## Task goal
Look for the line that has "primitive floats, whose" in the material below; please repeat it and every line after it, exactly, up to and including the line that has "else if b <? a then a", and nothing else.

## Material provided
☆ ☆ ☆ ☆ ☆
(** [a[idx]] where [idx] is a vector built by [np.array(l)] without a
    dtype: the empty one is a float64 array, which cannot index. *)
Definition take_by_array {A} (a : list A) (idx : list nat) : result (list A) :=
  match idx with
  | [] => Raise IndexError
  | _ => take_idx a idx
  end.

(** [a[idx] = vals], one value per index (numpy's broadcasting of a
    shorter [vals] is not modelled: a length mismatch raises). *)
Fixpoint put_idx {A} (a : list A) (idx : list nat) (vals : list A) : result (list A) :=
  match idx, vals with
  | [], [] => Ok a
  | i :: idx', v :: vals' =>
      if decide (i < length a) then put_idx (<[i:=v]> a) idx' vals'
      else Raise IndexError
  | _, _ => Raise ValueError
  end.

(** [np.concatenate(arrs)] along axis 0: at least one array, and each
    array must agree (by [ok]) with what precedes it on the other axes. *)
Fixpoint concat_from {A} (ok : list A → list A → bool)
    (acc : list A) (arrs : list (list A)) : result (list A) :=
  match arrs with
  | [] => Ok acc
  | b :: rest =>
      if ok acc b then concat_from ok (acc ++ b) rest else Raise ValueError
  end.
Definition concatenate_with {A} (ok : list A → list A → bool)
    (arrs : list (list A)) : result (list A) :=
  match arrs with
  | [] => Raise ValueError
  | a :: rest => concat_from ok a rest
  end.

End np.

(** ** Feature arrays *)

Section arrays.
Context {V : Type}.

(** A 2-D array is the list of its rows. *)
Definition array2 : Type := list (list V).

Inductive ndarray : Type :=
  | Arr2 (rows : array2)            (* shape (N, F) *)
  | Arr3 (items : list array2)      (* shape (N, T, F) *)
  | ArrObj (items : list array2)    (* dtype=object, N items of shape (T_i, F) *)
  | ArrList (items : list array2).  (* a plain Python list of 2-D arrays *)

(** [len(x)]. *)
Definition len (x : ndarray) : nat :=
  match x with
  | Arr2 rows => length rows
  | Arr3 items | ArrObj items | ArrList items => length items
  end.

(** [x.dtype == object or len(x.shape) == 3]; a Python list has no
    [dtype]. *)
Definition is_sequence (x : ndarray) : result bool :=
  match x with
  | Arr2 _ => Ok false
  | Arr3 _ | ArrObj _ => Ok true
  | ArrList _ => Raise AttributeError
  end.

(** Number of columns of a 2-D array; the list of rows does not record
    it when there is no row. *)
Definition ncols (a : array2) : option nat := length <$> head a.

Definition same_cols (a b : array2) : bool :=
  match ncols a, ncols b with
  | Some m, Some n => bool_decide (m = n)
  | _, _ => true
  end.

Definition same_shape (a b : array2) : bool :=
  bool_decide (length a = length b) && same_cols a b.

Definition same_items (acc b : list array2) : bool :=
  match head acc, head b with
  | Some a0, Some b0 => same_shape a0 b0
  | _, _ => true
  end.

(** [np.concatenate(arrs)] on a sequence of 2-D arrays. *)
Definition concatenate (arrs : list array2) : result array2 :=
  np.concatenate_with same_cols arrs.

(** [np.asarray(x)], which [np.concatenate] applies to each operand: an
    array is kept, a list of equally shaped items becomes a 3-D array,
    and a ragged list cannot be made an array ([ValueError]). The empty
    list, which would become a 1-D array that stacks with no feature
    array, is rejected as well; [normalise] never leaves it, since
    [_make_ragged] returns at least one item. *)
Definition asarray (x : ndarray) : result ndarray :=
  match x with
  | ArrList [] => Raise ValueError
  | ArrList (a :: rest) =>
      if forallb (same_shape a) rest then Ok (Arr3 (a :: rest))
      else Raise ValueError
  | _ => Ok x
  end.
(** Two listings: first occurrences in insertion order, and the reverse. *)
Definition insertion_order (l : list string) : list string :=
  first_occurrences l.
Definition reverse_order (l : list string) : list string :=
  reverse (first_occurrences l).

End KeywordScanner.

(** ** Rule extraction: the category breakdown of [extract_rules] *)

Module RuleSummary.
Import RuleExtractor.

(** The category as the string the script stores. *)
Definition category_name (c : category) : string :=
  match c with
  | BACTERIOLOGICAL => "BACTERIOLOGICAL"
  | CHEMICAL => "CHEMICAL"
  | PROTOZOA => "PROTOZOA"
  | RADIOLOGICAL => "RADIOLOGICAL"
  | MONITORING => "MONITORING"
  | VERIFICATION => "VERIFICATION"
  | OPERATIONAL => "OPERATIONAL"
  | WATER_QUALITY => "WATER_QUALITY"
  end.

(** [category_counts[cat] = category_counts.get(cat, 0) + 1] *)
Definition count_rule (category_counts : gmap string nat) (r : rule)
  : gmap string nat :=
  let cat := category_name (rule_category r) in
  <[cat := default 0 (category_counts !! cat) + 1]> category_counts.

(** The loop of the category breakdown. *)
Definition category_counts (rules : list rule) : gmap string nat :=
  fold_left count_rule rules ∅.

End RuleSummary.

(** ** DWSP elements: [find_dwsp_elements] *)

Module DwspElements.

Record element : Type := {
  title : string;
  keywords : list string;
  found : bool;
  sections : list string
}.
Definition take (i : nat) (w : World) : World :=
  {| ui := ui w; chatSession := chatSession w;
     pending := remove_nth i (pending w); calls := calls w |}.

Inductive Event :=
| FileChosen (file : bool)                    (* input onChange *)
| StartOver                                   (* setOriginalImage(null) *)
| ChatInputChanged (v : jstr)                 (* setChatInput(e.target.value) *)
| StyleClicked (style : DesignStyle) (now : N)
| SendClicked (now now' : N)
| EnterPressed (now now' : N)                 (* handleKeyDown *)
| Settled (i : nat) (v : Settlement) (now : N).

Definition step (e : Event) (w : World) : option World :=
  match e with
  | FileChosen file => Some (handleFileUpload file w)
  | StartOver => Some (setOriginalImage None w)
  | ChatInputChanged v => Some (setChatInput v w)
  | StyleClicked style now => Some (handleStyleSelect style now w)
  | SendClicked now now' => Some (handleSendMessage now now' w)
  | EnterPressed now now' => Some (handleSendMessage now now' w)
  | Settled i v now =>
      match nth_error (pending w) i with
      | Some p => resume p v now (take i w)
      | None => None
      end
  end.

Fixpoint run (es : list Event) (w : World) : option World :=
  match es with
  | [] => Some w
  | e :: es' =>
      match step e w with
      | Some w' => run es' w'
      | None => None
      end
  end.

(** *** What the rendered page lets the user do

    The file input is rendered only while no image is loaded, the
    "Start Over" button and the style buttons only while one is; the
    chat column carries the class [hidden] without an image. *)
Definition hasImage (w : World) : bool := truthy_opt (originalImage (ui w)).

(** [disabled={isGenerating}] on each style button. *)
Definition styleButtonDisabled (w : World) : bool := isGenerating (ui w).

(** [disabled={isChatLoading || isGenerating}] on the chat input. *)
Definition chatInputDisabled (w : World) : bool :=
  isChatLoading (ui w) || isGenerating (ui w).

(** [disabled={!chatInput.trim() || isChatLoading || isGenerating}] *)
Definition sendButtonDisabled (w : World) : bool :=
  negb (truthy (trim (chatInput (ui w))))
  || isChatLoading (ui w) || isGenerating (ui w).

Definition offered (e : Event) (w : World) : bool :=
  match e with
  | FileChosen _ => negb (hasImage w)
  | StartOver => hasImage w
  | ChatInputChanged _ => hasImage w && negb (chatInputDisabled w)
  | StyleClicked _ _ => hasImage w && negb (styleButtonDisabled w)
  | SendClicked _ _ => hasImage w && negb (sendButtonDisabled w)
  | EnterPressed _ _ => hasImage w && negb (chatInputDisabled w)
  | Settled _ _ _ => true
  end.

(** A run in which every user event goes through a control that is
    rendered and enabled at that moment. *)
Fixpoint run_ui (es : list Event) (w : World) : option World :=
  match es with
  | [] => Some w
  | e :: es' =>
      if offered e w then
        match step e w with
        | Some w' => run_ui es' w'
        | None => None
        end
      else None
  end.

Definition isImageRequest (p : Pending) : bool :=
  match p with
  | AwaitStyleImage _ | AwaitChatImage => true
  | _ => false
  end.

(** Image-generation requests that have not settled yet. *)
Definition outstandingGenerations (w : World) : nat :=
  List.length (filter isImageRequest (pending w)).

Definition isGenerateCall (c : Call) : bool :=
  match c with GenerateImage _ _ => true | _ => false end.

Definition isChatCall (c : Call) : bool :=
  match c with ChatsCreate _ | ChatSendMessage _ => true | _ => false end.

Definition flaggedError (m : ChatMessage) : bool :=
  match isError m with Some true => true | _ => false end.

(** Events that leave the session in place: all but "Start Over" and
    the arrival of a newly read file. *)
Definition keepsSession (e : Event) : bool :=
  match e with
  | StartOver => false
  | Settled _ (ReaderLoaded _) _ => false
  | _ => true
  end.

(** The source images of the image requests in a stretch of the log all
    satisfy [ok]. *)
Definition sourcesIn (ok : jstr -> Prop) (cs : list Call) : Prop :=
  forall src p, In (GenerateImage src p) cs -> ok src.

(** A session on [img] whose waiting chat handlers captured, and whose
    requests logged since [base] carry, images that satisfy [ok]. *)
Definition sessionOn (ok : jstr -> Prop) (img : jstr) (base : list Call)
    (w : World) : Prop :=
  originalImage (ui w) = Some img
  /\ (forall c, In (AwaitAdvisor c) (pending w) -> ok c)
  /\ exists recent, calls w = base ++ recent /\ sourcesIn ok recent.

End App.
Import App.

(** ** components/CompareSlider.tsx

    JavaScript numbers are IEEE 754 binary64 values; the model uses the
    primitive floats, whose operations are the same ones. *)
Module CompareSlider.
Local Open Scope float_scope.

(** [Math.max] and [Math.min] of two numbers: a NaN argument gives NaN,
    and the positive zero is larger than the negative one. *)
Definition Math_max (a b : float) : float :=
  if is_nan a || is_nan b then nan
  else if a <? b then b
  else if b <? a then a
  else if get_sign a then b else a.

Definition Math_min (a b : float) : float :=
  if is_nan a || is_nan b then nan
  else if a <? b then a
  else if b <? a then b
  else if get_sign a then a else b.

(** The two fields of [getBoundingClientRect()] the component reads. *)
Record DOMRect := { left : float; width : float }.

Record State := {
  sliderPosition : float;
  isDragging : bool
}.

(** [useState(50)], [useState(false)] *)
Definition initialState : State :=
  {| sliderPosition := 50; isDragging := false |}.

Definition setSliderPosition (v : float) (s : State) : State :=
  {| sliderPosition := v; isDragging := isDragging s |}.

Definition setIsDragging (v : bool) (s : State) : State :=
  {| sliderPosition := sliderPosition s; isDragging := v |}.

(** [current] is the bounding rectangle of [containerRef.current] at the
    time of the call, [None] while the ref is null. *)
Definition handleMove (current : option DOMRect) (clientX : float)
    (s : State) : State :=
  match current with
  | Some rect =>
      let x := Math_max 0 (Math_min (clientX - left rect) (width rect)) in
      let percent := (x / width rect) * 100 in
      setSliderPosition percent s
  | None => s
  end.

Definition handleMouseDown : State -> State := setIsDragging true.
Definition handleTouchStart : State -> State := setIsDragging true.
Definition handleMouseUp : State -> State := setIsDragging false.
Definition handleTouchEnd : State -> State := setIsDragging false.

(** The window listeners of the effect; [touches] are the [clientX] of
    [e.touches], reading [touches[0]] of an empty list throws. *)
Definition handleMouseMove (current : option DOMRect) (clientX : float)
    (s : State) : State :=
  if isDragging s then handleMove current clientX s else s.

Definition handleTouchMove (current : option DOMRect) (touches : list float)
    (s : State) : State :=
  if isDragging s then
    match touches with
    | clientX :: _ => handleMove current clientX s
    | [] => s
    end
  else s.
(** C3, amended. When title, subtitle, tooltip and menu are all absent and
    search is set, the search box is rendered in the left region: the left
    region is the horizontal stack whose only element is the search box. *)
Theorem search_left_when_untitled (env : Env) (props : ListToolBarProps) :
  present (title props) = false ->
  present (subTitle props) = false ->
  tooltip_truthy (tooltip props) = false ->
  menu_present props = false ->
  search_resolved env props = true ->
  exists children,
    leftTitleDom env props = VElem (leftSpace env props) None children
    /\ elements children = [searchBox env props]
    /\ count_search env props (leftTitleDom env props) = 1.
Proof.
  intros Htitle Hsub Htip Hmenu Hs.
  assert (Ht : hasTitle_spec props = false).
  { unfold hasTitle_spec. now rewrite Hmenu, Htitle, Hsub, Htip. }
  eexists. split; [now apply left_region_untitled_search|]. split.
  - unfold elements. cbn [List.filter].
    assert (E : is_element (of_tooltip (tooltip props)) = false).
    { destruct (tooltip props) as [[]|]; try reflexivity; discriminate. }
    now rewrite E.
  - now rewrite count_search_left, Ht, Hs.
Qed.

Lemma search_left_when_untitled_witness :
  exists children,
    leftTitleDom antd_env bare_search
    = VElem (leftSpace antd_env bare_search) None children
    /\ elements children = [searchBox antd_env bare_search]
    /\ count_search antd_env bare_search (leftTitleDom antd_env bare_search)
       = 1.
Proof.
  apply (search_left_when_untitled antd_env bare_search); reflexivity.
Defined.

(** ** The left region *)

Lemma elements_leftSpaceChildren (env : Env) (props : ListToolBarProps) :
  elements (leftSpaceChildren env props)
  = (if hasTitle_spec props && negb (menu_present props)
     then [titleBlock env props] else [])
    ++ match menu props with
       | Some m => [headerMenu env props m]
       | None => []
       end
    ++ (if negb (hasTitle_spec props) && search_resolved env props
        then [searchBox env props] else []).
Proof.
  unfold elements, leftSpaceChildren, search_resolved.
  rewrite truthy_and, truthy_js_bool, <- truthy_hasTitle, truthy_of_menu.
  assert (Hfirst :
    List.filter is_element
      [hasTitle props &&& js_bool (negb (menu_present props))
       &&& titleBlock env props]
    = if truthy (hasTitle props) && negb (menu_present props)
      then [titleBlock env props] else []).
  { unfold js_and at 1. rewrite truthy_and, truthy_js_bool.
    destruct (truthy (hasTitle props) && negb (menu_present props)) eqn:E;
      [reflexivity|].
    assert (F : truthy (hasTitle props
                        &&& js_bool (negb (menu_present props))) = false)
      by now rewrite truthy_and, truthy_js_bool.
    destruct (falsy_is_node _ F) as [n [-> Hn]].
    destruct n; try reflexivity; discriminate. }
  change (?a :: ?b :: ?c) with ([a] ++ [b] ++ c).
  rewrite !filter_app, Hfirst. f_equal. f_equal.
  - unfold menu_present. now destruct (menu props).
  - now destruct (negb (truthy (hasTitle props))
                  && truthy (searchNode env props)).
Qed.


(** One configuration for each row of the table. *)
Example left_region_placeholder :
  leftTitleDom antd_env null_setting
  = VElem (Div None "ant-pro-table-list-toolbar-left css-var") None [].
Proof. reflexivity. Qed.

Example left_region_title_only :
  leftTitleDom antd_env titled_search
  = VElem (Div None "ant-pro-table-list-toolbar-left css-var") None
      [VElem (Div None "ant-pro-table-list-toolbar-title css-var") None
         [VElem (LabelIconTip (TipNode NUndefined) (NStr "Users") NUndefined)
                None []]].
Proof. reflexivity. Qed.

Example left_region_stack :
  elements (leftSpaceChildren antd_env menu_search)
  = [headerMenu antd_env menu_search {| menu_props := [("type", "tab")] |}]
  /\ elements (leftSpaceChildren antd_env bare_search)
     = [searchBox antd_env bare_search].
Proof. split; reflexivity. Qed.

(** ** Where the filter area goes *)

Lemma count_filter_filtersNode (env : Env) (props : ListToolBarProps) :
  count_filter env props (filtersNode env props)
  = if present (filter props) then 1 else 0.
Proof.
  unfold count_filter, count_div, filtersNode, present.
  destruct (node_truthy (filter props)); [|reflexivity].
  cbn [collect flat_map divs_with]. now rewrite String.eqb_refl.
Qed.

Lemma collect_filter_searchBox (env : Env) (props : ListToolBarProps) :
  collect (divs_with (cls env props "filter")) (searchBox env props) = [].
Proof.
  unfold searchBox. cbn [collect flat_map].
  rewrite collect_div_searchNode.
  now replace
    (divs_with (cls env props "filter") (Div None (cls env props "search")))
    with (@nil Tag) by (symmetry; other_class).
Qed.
☆ ☆ ☆ ☆ ☆
## Your solution
    primitive floats, whose operations are the same ones. *)
Module CompareSlider.
Local Open Scope float_scope.

(** [Math.max] and [Math.min] of two numbers: a NaN argument gives NaN,
    and the positive zero is larger than the negative one. *)
Definition Math_max (a b : float) : float :=
  if is_nan a || is_nan b then nan
  else if a <? b then b
  else if b <? a then a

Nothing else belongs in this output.